Clinical and radiographic characteristics of two patients with heterozygous ACAN mutations. (a–e) Patient P2 was born at term with a weight of 3270 g and a body length of 48 cm. At the age of 10 years she had a height of 119.6 cm (−3.6 SDS), weight of 25.2 kg (BMI 17) and head circumference of 50 cm (−1.6 SDS) (f–j) Patient P3 was born at term with a weight of 3550 g and a body length of 50 cm. At the age of 11 years she presented with a height of 121 cm (−3.9 SDS), weight of 28.4 kg (BMI 19) and head circumference of 50 cm (−1.7 SDS). Psychomotor development was normal in both patients. Both presented with proportionate short stature, broad chest, short neck, brachydactyly with pronounced brachymetacarpaly V, broad thumb and great toe and an inhibition of extension of the elbow. (a,b,f,g) Facial anomalies include a broad nasal tip and a high forehead. (j) Radiographic evaluation revealed signs of Osteochondritis dissecans (arrows) in patient P3, her mother and maternal grandmother.

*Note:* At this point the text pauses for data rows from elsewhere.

(** The header [toHeaders] writes for the group [index]. *)
Definition header_name (index : nat) : string :=
  "CMCD-" +:+ default EmptyString (headerNames !! index).

(** [m] leaves every state it runs on in relation [R] with the state it
    ends in, whether it ends normally or by throwing. *)
Definition keeps {A} (R : relation State) (m : M A) : Prop :=
  ∀ st, R st (m st).2.

(** What a request or uri method leaves of a state: the configuration, the
    session id and the two playback flags as they are, [starved] as it is or
    cleared, the log as it is or longer. *)
Definition playback_kept (st st' : State) : Prop :=
  config_ (this st') = config_ (this st)
  ∧ sid_ (this st') = sid_ (this st)
  ∧ playbackStarted_ (this st') = playbackStarted_ (this st)
  ∧ buffering_ (this st') = buffering_ (this st)
  ∧ (starved_ (this st') = true → starved_ (this st) = true)
  ∧ warned st `prefix_of` warned st'.

Definition format_kept (st st' : State) : Prop :=
  sf_ (this st') = sf_ (this st).

Definition manager_kept (st st' : State) : Prop :=
  this st' = this st.

(** The calls a player makes on a manager, and the state a sequence of them
    leaves. *)
Inductive call : Type :=
  | call_setBuffering (buffering : bool)
  | call_applyManifestData (playerInterface_ : PlayerInterface)
      (request : Request) (manifestInfo : ManifestInfo)
  | call_applySegmentData (playerInterface_ : PlayerInterface)
      (request : Request) (segmentInfo : SegmentInfo)
  | call_applyTextData (playerInterface_ : PlayerInterface) (request : Request)
  | call_appendSrcData (playerInterface_ : PlayerInterface)
      (uri mimeType : string)
  | call_appendTextTrackData (playerInterface_ : PlayerInterface) (uri : string).

Definition run_call (c : call) (st : State) : State :=
  match c with
  | call_setBuffering buffering => (setBuffering buffering st).2
  | call_applyManifestData playerInterface_ request manifestInfo =>
      (applyManifestData playerInterface_ request manifestInfo st).2
  | call_applySegmentData playerInterface_ request segmentInfo =>
      (applySegmentData playerInterface_ request segmentInfo st).2
  | call_applyTextData playerInterface_ request =>
      (applyTextData playerInterface_ request st).2
  | call_appendSrcData playerInterface_ uri mimeType =>
      (appendSrcData playerInterface_ uri mimeType st).2
  | call_appendTextTrackData playerInterface_ uri =>
      (appendTextTrackData playerInterface_ uri st).2
  end.

Definition run_calls (calls : list call) (st : State) : State :=
  foldl (λ st c, run_call c st) st calls.

(** The state of a manager just constructed. *)
Definition new_state (config : CmcdConfiguration) (randomUUID : string) : State :=
  {| this := constructor config randomUUID; warned := [] |}.
Lemma flat_points_length (pts : list (Q * Q)) :
  length (flat_points pts) = 3 * length pts.
Proof.
  induction pts as [|v pts IH]; [done|].
  change (flat_points (v :: pts)) with ([fst v; 0%Q; snd v] ++ flat_points pts).
  rewrite length_app, IH. cbn [length]. lia.
Qed.

Lemma seq_push4 (n : nat) :
  seq 0 n ++ [n; n + 1] ++ [n + 2; n + 2 + 1] = seq 0 (n + 2 + 2).
Proof.
  replace (n + 2 + 2) with (n + 4) by lia. rewrite seq_app.
  cbn [seq Nat.add app]. repeat f_equal; lia.
Qed.

Lemma Qabs_scaled (i : Z) :
  (0 <= gridStep)%Q → (- gridSize <= i <= gridSize)%Z →
  (Qabs (inject_Z i * gridStep) <= inject_Z gridSize * gridStep)%Q.
Proof.
  intros Hs [H1 H2]. rewrite Qabs_Qmult, (Qabs_pos gridStep Hs).
  apply Qmult_le_compat_r; [|done].
  apply Qabs_Qle_condition. split.
  - rewrite <- inject_Z_opp, <- Zle_Qle. lia.
  - rewrite <- Zle_Qle. lia.
Qed.

Lemma gridLines_body_ok (i : Z) (s : GridLines) :
  (0 <= gridStep)%Q → (- gridSize <= i <= gridSize)%Z →
  lines_ok (inject_Z gridSize * gridStep) s →
  lines_ok (inject_Z gridSize * gridStep) (gridLines_body gridSize gridStep i s) ∧
  index (gridLines_body gridSize gridStep i s) = index s + 4.
Proof.
  intros Hs Hi (Hidx & pts & Hv & Hlen & Hb).
  pose proof (Qabs_scaled i Hs Hi) as Hbi.
  assert (Hbg : (Qabs (inject_Z gridSize * gridStep)
                 <= inject_Z gridSize * gridStep)%Q)
    by (apply Qabs_scaled; [done|lia]).
  assert (Hbn : (Qabs (- inject_Z gridSize * gridStep)
                 <= inject_Z gridSize * gridStep)%Q).
  { rewrite <- inject_Z_opp. apply Qabs_scaled; [done|lia]. }
  unfold lines_ok, gridLines_body. cbn [gridVertices gridIndices index].
  split; [|lia]. split.
  - rewrite Hidx, <- app_assoc. apply seq_push4.
  - exists (pts ++ [ ((inject_Z i * gridStep)%Q, (- inject_Z gridSize * gridStep)%Q);
                     ((inject_Z i * gridStep)%Q, (inject_Z gridSize * gridStep)%Q);
                     ((- inject_Z gridSize * gridStep)%Q, (inject_Z i * gridStep)%Q);
                     ((inject_Z gridSize * gridStep)%Q, (inject_Z i * gridStep)%Q) ]).
    split; [|split].
    + rewrite flat_points_app, Hv, <- !app_assoc. reflexivity.
    + rewrite length_app. cbn [length]. lia.
    + apply Forall_app. split; [done|].
      repeat (apply Forall_cons_2; [by cbn [fst snd]|]). apply Forall_nil_2.
Qed.

Lemma gridLines_foldl_ok (l : list Z) :
  ∀ s : GridLines,
    (0 <= gridStep)%Q → Forall (λ i : Z, (- gridSize <= i <= gridSize)%Z) l →
    lines_ok (inject_Z gridSize * gridStep) s →
    lines_ok (inject_Z gridSize * gridStep)
      (foldl (λ (s : GridLines) (i : Z), gridLines_body gridSize gridStep i s) s l) ∧
    index (foldl (λ (s : GridLines) (i : Z), gridLines_body gridSize gridStep i s) s l)
      = index s + 4 * length l.
Proof.
  induction l as [|i l IH]; intros s Hs Hl Hok.
  - cbn [foldl length]. split; [done|lia].
  - apply Forall_cons in Hl as [Hi Hl]. cbn [foldl length].
    destruct (gridLines_body_ok i s Hs Hi Hok) as [Hok1 Hi1].
    destruct (IH _ Hs Hl Hok1) as [Hok2 Hi2]. split; [done|]. lia.
Qed.

Lemma line_range_bounds :
  Forall (λ i : Z, (- gridSize <= i <= gridSize)%Z) (line_range gridSize).
Proof.
  unfold line_range. apply Forall_fmap, Forall_forall. intros k Hk.
  apply elem_of_seq in Hk. cbn. lia.
Qed.

(** X16: the loop that builds the reference grid, for any number of lines
    and any spacing that is not negative.  With [n = 2 * gridSize + 1]
    values of [i], it leaves [index = 4 * n]; [gridIndices] is 0, 1, ...,
    [4 * n - 1] in order, so each vertex is the end of exactly one line;
    and [gridVertices] holds [4 * n] points, each in the plane y = 0 with x
    and z within [gridSize * gridStep] of the origin. *)
Theorem grid_lines_are_indexed_in_order :
  (0 <= gridStep)%Q →
  let n := Z.to_nat (2 * gridSize + 1) in
  let r := gridLines gridSize gridStep in
  index r = 4 * n ∧
  gridIndices r = seq 0 (4 * n) ∧
  length (gridVertices r) = 3 * (4 * n) ∧
  ∃ pts : list (Q * Q),
    gridVertices r = flat_points pts ∧ length pts = 4 * n ∧
    ∀ v : Q * Q, v ∈ pts →
      (Qabs (fst v) <= inject_Z gridSize * gridStep)%Q ∧
      (Qabs (snd v) <= inject_Z gridSize * gridStep)%Q.
Proof.
  intros Hs n r.
  assert (H0 : lines_ok (inject_Z gridSize * gridStep) (mkGridLines [] [] 0)).
  { split; [done|]. exists []. by split_and!. }
  destruct (gridLines_foldl_ok (line_range gridSize) _ Hs line_range_bounds H0)
    as [(Hidx & pts & Hv & Hlen & Hb) Hi].
  fold (gridLines gridSize gridStep) in Hidx, Hv, Hlen, Hi. fold r in Hidx, Hv, Hlen, Hi.
  assert (Hn : index r = 4 * n).
  { rewrite Hi. unfold line_range. rewrite length_fmap, length_seq.
    cbn [index]. lia. }
  split; [done|]. split; [by rewrite Hidx, Hn|]. split.
  - rewrite Hv, <- Hn, <- Hlen. apply flat_points_length.
  - exists pts. split; [done|]. split; [lia|].
    intros v Hv'. by apply (proj1 (Forall_forall _ _) Hb).
Qed.

End ReferenceGrid.

(** The theorem on the grid of the program, [gridSize = 10] and
    [gridStep = 0.5]: 42 lines, 84 vertices, 252 coordinates. *)
Lemma grid_lines_are_indexed_in_order_witness :
  gridIndices (gridLines 10 0.5) = seq 0 84 ∧
  length (gridVertices (gridLines 10 0.5)) = 252.
Proof.
  assert (Hs : (0 <= 0.5)%Q) by lra.
  destruct (grid_lines_are_indexed_in_order 10 0.5 Hs) as (_ & Hi & Hl & _).
  split; [exact Hi|exact Hl].
Defined.

(** ** The flattened index of a cell *)

Section GridIndex.

Variable boundary : Boundary.
Variable g : SpatialGrid.





End GridIndex.


(** ** No exception *)

Section NoException.

Variable random : nat -> Q.
Variable boundary : Boundary.







End NoException.


(** ** Candidates after a rebuild *)

Section GridSymmetry.

Variable boundary : Boundary.

Lemma updateGrid_cell_members (w : World) (k : nat) (cell : list nat) (j : nat) :
  grid (spatialGrid (updateGrid boundary w)) !! k = Some cell → j ∈ cell →
  ∃ p : Position,
    positions w !! j = Some p ∧
    in_grid (grid (spatialGrid w)) (cell_of boundary (spatialGrid w) p) = true ∧
    Z.to_nat (cell_of boundary (spatialGrid w) p) = k.
Proof.
  intros Hk Hj. set (g := spatialGrid w) in *. unfold updateGrid in Hk.
  cbn [spatialGrid set_spatialGrid grid] in Hk. fold g in Hk.
  assert (Hk0 : ((λ _ : list nat, @nil nat) <$> grid g) !! k = Some []).
  { rewrite list_lookup_fmap. apply lookup_lt_Some in Hk.
    rewrite updateGrid_loop_length, length_fmap in Hk.
    destruct (lookup_lt_is_Some_2 (grid g) k Hk) as [c Hc]. by rewrite Hc. }
  destruct (updateGrid_loop_cell boundary g (positions w) _ 0 k [] Hk0)
    as (extra & Hres & _ & Hiff).
  rewrite Hres in Hk. apply (inj Some) in Hk. rewrite <- Hk in Hj.
  apply Hiff in Hj as (m & p & -> & Hm & Hin & Hc). exists p.
  rewrite (in_grid_length (grid g)) in Hin by (by rewrite length_fmap).
  by split_and!.
Qed.

Lemma offsets_opp (o : Z) : o ∈ offsets → (- o)%Z ∈ offsets.
Proof.
  unfold offsets. rewrite !elem_of_cons, elem_of_nil.
  intros [->|[->|[->|[]]]]; cbn; tauto.
Qed.

(** X19: right after a rebuild of the grid, being a candidate is
    symmetric for the cubes that the grid holds: if the cube [i] has its
    flattened index in the cell array and [getPotentialCollisions(i)]
    lists [j], then [getPotentialCollisions(j)] lists [i]. *)
Theorem fresh_candidates_are_symmetric (w : World) (i j : nat) (pi : Position) :
  positions w !! i = Some pi →
  in_grid (grid (spatialGrid w)) (cell_of boundary (spatialGrid w) pi) = true →
  candidate_of boundary (updateGrid boundary w) i j →
  candidate_of boundary (updateGrid boundary w) j i.
Proof.
  intros Hpi Hin (cands & Hc & Hj). set (g := spatialGrid w) in *.
  destruct (getPotentialCollisions_elem boundary (updateGrid boundary w) i pi Hpi)
    as (cands' & Hc' & Hel).
  rewrite Hc in Hc'. apply (inj Some) in Hc'. subst cands'.
  apply Hel in Hj as (ox & oy & oz & Hox & Hoy & Hoz & Hne & Hni & cell & Hcell & Hjc).
  cbv zeta in Hni, Hcell.
  change (gridSize (spatialGrid (updateGrid boundary w))) with (gridSize g)
    in Hni, Hcell.
  change (cell_of boundary (spatialGrid (updateGrid boundary w)) pi)
    with (cell_of boundary g pi) in Hni, Hcell.
  destruct (updateGrid_cell_members w _ cell j Hcell Hjc)
    as (pj & Hpj & Hinj & Hk).
  fold g in Hinj, Hk.
  apply in_grid_spec in Hni as Hni'. apply in_grid_spec in Hinj as Hinj'.
  assert (E : (cell_of boundary g pj
               = cell_of boundary g pi + ox + oy * gridSize g
                 + oz * gridSize g * gridSize g)%Z) by lia.
  destruct (getPotentialCollisions_elem boundary (updateGrid boundary w) j pj Hpj)
    as (cj & Hcj & Helj).
  exists cj. split; [done|]. apply Helj.
  exists (- ox)%Z, (- oy)%Z, (- oz)%Z.
  split; [by apply offsets_opp|]. split; [by apply offsets_opp|].
  split; [by apply offsets_opp|]. split; [congruence|].
  cbv zeta.
  change (gridSize (spatialGrid (updateGrid boundary w))) with (gridSize g).
  change (cell_of boundary (spatialGrid (updateGrid boundary w)) pj)
    with (cell_of boundary g pj).
  replace (cell_of boundary g pj + - ox + - oy * gridSize g
           + - oz * gridSize g * gridSize g)%Z
    with (cell_of boundary g pi) by lia.
  split.
  - apply in_grid_spec. rewrite updateGrid_grid_length. by apply in_grid_spec.
  - by apply updateGrid_indexed.
Qed.

End GridSymmetry.

(** The theorem on the two cubes of [near_pair]: each is a candidate of the
    other. *)
Lemma fresh_candidates_are_symmetric_witness :
  candidate_of boundary0 (updateGrid boundary0 near_pair) 1 0.
Proof.
  apply (fresh_candidates_are_symmetric boundary0 near_pair 0 1
           (mkPosition 0 0 (-2) false)).
  - reflexivity.
  - reflexivity.
  - exists [1]. split; [|apply list_elem_of_singleton; reflexivity].
    vm_compute. reflexivity.
Defined.
(** ** Formatting *)

(** [{n}] for an unsigned integer. *)
Definition fmt_N (n : N) : str := lit (pretty n).
Definition fmt_nat (n : nat) : str := fmt_N (N.of_nat n).

(** ** Facts: trimming *)

Lemma trim_start_matches_suffix p s :
  ∃ w, s = w ++ trim_start_matches p s ∧ Forall (λ c, p c = true) w.
Proof.
  induction s as [|c s (w & Hs & Hw)]; simpl; [by exists []|].
  destruct (p c) eqn:Hc; [|by exists []].
  exists (c :: w). rewrite <- app_comm_cons, <- Hs. auto.
Qed.

Lemma trim_end_matches_prefix p s :
  ∃ w, s = trim_end_matches p s ++ w ∧ Forall (λ c, p c = true) w.
Proof.
  induction s as [|c s (w & Hs & Hw)]; simpl; [by exists []|].
  destruct (trim_end_matches p s) as [|d t] eqn:Ht; simplify_eq/=.
  - destruct (p c) eqn:Hc; [exists (c :: w)|exists w]; auto.
  - by exists w.
Qed.

Lemma trim_end_matches_idemp p s :
  trim_end_matches p (trim_end_matches p s) = trim_end_matches p s.
Proof.
  induction s as [|c s IH]; simpl; [done|].
  destruct (trim_end_matches p s) as [|d t] eqn:Ht.
  - destruct (p c) eqn:Hc; simpl; by rewrite ?Hc.
  - change (trim_end_matches p (c :: d :: t))
      with (match trim_end_matches p (d :: t) with [] => if p c then [] else [c] | u => c :: u end).
    by rewrite IH.
Qed.

Lemma trim_end_matches_snoc_keep p s c :
  p c = false → trim_end_matches p (s ++ [c]) = s ++ [c].
Proof.
  intros Hc. induction s as [|d s IH]; simpl; [by rewrite Hc|].
  rewrite IH. by destruct s.
Qed.
(* ===== verification/Utf8.v ===== *)
(** * UTF-8 and UTF-16

    [std::str::from_utf8] on byte lists, the encodings of strings, and the facts
    that relate them. *)

From S2P Require Import Prelude RustStr.

(** ** Decoding: [std::str::from_utf8] *)

Inductive decoded :=
| DChar (c : char) (len : nat)
| DIncomplete
| DInvalid (len : nat).

Definition is_cont (b : N) : bool := ((128 <=? b) && (b <=? 191))%N.
Definition in_range (lo hi b : N) : bool := ((lo <=? b) && (b <=? hi))%N.

(** The first character; an invalid sequence is reported with its length, a
    sequence cut short by the end of the input as incomplete. *)
Definition decode_char (bs : bytes) : decoded :=
  match bs with
  | [] => DIncomplete
  | b0 :: r0 =>
      if (b0 <? 128)%N then DChar b0 1
      else if in_range 194 223 b0 then
        match r0 with
        | [] => DIncomplete
        | b1 :: _ =>
            if is_cont b1 then DChar ((b0 - 192) * 64 + (b1 - 128)) 2 else DInvalid 1
        end
      else if in_range 224 239 b0 then
        match r0 with
        | [] => DIncomplete
        | b1 :: r1 =>
            if in_range (if b0 =? 224 then 160 else 128) (if b0 =? 237 then 159 else 191) b1 then
              match r1 with
              | [] => DIncomplete
              | b2 :: _ =>
                  if is_cont b2
                  then DChar (((b0 - 224) * 64 + (b1 - 128)) * 64 + (b2 - 128)) 3
                  else DInvalid 2
              end
            else DInvalid 1
        end
      else if in_range 240 244 b0 then
        match r0 with
        | [] => DIncomplete
        | b1 :: r1 =>
            if in_range (if b0 =? 240 then 144 else 128) (if b0 =? 244 then 143 else 191) b1 then
              match r1 with
              | [] => DIncomplete
              | b2 :: r2 =>
                  if is_cont b2 then
                    match r2 with
                    | [] => DIncomplete
                    | b3 :: _ =>
                        if is_cont b3
                        then DChar ((((b0 - 240) * 64 + (b1 - 128)) * 64 + (b2 - 128)) * 64
                                    + (b3 - 128)) 4
                        else DInvalid 3
                    end
                  else DInvalid 2
              end
            else DInvalid 1
        end
      else DInvalid 1
  end%N.

Record Utf8Error := { valid_up_to : nat; error_len : option nat }.

Fixpoint utf8_loop (fuel : nat) (bs : bytes) (pos : nat) (acc : str) : result str Utf8Error :=
  match fuel, bs with
  | _, [] => Ok acc
  | 0, _ => Err {| valid_up_to := pos; error_len := None |}
  | S fuel, _ =>
      match decode_char bs with
      | DChar c n => utf8_loop fuel (drop n bs) (pos + n) (acc ++ [c])
      | DIncomplete => Err {| valid_up_to := pos; error_len := None |}
      | DInvalid n => Err {| valid_up_to := pos; error_len := Some n |}
      end
  end.

(** Every decoded character takes at least one byte, so the length is enough. *)
Definition from_utf8 (bs : bytes) : result str Utf8Error := utf8_loop (length bs) bs 0 [].

(** [String::from_utf8_lossy]: each invalid sequence becomes one replacement
    character. *)
Definition replacement_char : char := 65533%N.

Fixpoint lossy_loop (fuel : nat) (bs : bytes) : str :=
  match fuel, bs with
  | _, [] | 0, _ => []
  | S fuel, _ =>
      match decode_char bs with
      | DChar c n => c :: lossy_loop fuel (drop n bs)
      | DIncomplete => [replacement_char]
      | DInvalid n => replacement_char :: lossy_loop fuel (drop n bs)
      end
  end.

Definition from_utf8_lossy (bs : bytes) : str := lossy_loop (length bs) bs.

(** ** UTF-16, as little-endian bytes *)

Definition encode_utf16_char (c : char) : list N :=
  (if c <? 65536 then [c]
   else [55296 + (c - 65536) / 1024; 56320 + (c - 65536) mod 1024])%N.

Definition encode_utf16 (s : str) : list N := concat (encode_utf16_char <$> s).

(** [u16::to_le_bytes] over a sequence, and [chunks_exact(2)] with
    [u16::from_le_bytes]. *)
Definition to_le_bytes (units : list N) : bytes :=
  concat ((λ u, [(u mod 256)%N; (u / 256)%N]) <$> units).

Fixpoint from_le_bytes (bs : bytes) : list N :=
  match bs with
  | lo :: hi :: bs => (lo + 256 * hi)%N :: from_le_bytes bs
  | _ => []
  end.

(** [String::from_utf16_lossy]. *)
Fixpoint from_utf16_lossy (units : list N) : str :=
  match units with
  | [] => []
  | u :: rest =>
      if in_range 55296 56319 u then
        match rest with
        | v :: rest' =>
            if in_range 56320 57343 v
            then (65536 + (u - 55296) * 1024 + (v - 56320))%N :: from_utf16_lossy rest'
            else replacement_char :: from_utf16_lossy rest
        | [] => [replacement_char]
        end
      else if in_range 56320 57343 u then replacement_char :: from_utf16_lossy rest
      else u :: from_utf16_lossy rest
  end.

(** ** Encoding *)

Definition encode_char (c : char) : bytes :=
  (if c <? 128 then [c]
   else if c <? 2048 then [192 + c / 64; 128 + c mod 64]
   else if c <? 65536 then [224 + c / 64 / 64; 128 + (c / 64) mod 64; 128 + c mod 64]
   else [240 + c / 64 / 64 / 64; 128 + (c / 64 / 64) mod 64; 128 + (c / 64) mod 64;
         128 + c mod 64])%N.

Definition encode (s : str) : bytes := concat (encode_char <$> s).

(** Unicode scalar values: no surrogates. *)
Definition scalar (c : char) : Prop := (c < 55296 ∨ (57344 ≤ c ∧ c < 1114112))%N.

#[global] Instance scalar_dec c : Decision (scalar c).
Proof. unfold scalar. apply _. Defined.

Lemma div_mod_64 c : ∃ q r, (c = 64 * q + r ∧ r < 64 ∧ c / 64 = q ∧ c mod 64 = r)%N.
Proof.
  exists (c / 64)%N, (c mod 64)%N.
  pose proof (N.div_mod c 64 ltac:(done)). pose proof (N.mod_lt c 64 ltac:(done)). auto.
Qed.

Ltac range_true :=
  repeat match goal with
  | |- context [(?a <? ?b)%N] =>
      first [rewrite (proj2 (N.ltb_lt a b)) by lia | rewrite (proj2 (N.ltb_ge a b)) by lia]
  | |- context [(?a <=? ?b)%N] =>
      first [rewrite (proj2 (N.leb_le a b)) by lia | rewrite (proj2 (N.leb_gt a b)) by lia]
  | |- context [(?a =? ?b)%N] => destruct (N.eqb_spec a b)
  end; cbn [andb].

Lemma decode_encode_char c z :
  scalar c → decode_char (encode_char c ++ z) = DChar c (length (encode_char c)).
Proof.
  intros Hc. unfold encode_char, scalar in *.
  destruct (div_mod_64 c) as (q1 & r1 & H1 & Hr1 & -> & ->).
  destruct (div_mod_64 q1) as (q2 & r2 & H2 & Hr2 & -> & ->).
  destruct (div_mod_64 q2) as (q3 & r3 & H3 & Hr3 & -> & ->).
  destruct (c <? 128)%N eqn:E1; [|destruct (c <? 2048)%N eqn:E2; [|destruct (c <? 65536)%N eqn:E3]];
    rewrite ?N.ltb_lt, ?N.ltb_ge in *;
    cbn [app length]; unfold decode_char, is_cont, in_range; range_true;
    try lia; do 2 f_equal; try lia.
Qed.

(** The beginning of a character is not yet a character. *)
Lemma decode_char_prefix c x y :
  scalar c → encode_char c = x ++ y → x ≠ [] → y ≠ [] → decode_char x = DIncomplete.
Proof.
  intros Hc. unfold encode_char, scalar in *.
  destruct (div_mod_64 c) as (q1 & r1 & H1 & Hr1 & -> & ->).
  destruct (div_mod_64 q1) as (q2 & r2 & H2 & Hr2 & -> & ->).
  destruct (div_mod_64 q2) as (q3 & r3 & H3 & Hr3 & -> & ->).
  destruct (c <? 128)%N eqn:E1; [|destruct (c <? 2048)%N eqn:E2; [|destruct (c <? 65536)%N eqn:E3]];
    rewrite ?N.ltb_lt, ?N.ltb_ge in *; intros Heq Hx Hy;
    destruct x as [|x0 [|x1 [|x2 [|x3 x4]]]]; try done; simplify_eq/=;
    try match goal with H : [] = _ ++ _ |- _ => by symmetry in H; apply app_eq_nil in H as [_ ?] end;
    unfold is_cont, in_range; range_true; try done; try lia.
Qed.

Lemma encode_char_ne c : encode_char c ≠ [].
Proof. unfold encode_char. by repeat case_m. Qed.

Lemma encode_app s t : encode (s ++ t) = encode s ++ encode t.
Proof. unfold encode. by rewrite fmap_app, concat_app. Qed.

Lemma encode_cons c s : encode (c :: s) = encode_char c ++ encode s.
Proof. done. Qed.

(** Bytes that begin a character and do not finish it, or nothing. *)
Definition partial (r : bytes) : Prop := r = [] ∨ decode_char r = DIncomplete.

Lemma utf8_loop_encode s r : ∀ fuel pos acc,
  Forall scalar s → partial r → length (encode s ++ r) ≤ fuel →
  utf8_loop fuel (encode s ++ r) pos acc =
  if is_empty r then Ok (acc ++ s)
  else Err {| valid_up_to := pos + length (encode s); error_len := None |}.
Proof.
  induction s as [|c s IH]; intros fuel pos acc Hs Hr Hf.
  - cbn [encode fmap list_fmap concat app length] in *. rewrite Nat.add_0_r, app_nil_r.
    destruct r as [|b r]; [by destruct fuel|]. destruct Hr as [|Hr]; [done|].
    destruct fuel as [|fuel]; [done|]. cbn [utf8_loop]. by rewrite Hr.
  - apply Forall_cons in Hs as [Hc Hs]. rewrite encode_cons, <- app_assoc in *.
    pose proof (encode_char_ne c) as Hne.
    assert (length (encode_char c) ≠ 0) as Hlen by (intros ?%nil_length_inv; done).
    rewrite length_app in Hf. destruct fuel as [|fuel]; [lia|].
    assert (∃ b bs, encode_char c ++ encode s ++ r = b :: bs) as (b & bs & Hb)
      by (destruct (encode_char c); [done|simpl; eauto]).
    cbn [utf8_loop]. rewrite Hb, <- Hb. rewrite decode_encode_char, drop_app_length by done.
    rewrite IH by (done || lia). rewrite <- app_assoc. simpl.
    destruct (is_empty r); [done|]. do 2 f_equal. rewrite length_app. lia.
Qed.

Lemma from_utf8_encode s r :
  Forall scalar s → partial r →
  from_utf8 (encode s ++ r) =
  if is_empty r then Ok s else Err {| valid_up_to := length (encode s); error_len := None |}.
Proof. intros Hs Hr. unfold from_utf8. by rewrite utf8_loop_encode. Qed.

(** A prefix of encoded text is whole characters and the beginning of one. *)
Lemma encode_prefix s : ∀ x y,
  Forall scalar s → encode s = x ++ y →
  ∃ s1 s2 r, s = s1 ++ s2 ∧ x = encode s1 ++ r ∧ partial r ∧ r ++ y = encode s2.
Proof.
  induction s as [|c s IH]; intros x y Hs Heq.
  - symmetry in Heq. apply app_eq_nil in Heq as [-> ->]. exists [], [], []. split_and!; try done. by left.
  - apply Forall_cons in Hs as [Hc Hs]. rewrite encode_cons in Heq.
    destruct (decide (length (encode_char c) ≤ length x)) as [Hle|Hgt].
    + assert (x = encode_char c ++ drop (length (encode_char c)) x) as Hx.
      { apply (f_equal (take (length (encode_char c)))) in Heq as Ht.
        rewrite take_app_length, take_app_le in Ht by done. by rewrite Ht at 1; rewrite take_drop. }
      set (x' := drop (length (encode_char c)) x) in *. rewrite Hx, <- app_assoc in Heq.
      apply app_inv_head in Heq. destruct (IH x' y Hs Heq) as (s1 & s2 & r & -> & -> & Hr & Hy).
      exists (c :: s1), s2, r. split; [done|]. split; [|done].
      by rewrite Hx, encode_cons, <- app_assoc.
    + assert (encode_char c = x ++ drop (length x) (encode_char c)) as Hx.
      { apply (f_equal (take (length x))) in Heq as Ht.
        rewrite take_app_length, take_app_le in Ht by lia. by rewrite <- Ht at 1; rewrite take_drop. }
      exists [], (c :: s), x. split; [done|]. split; [done|]. split; [|by rewrite encode_cons].
      destruct x as [|b x]; [by left|right]. eapply decode_char_prefix; [exact Hc|exact Hx|done|].
      intros Hd. apply (f_equal length) in Hd. rewrite length_drop in Hd. simpl in *. lia.
Qed.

Some evidence for the response to growth hormone treatment was reported just recently^9,17,18. Of the patients in this study, only patient P4 received growth hormone therapy improving his height from −3,2 SDS to −1,7 SDS. This underlines the need for randomized trials proving this effect in further affected individuals.

In summary, we systematically identified heterozygous mutations in ACAN as the second most common monogenic cause of idiopathic short stature (1.4%) just following the prevalence of SHOX gene defects. This was recently confirmed by the identification of the same frequency of ACAN mutations in a smaller group of Chinese patients¹⁹. These results imply to consider ACAN mutations in the genetic evaluation of patients with idiopathic short stature even in the absence of characteristic features of a skeletal dysplasia.

Methods

Patient information

We analyzed the ACAN gene in a group of 428 families of mostly European descent selected because of short stature (for detailed information see Supplementary Appendix). The patients’ height ranged between −1.49 and −9.9 SDS (Median: −3.3 SDS) below the age-related average. 86% presented with proportionate short stature, 14% with disproportionate short stature. In 36%, we identified accompanying clinical signs (syndromic short stature), whereas 64% were individuals with isolated short stature. 28% of the patients had a prenatal onset of growth retardation. Regarding occipitofrontal circumference, 1% of the patients were macrocephalic, 75% normocephalic and 24% were microcephalic.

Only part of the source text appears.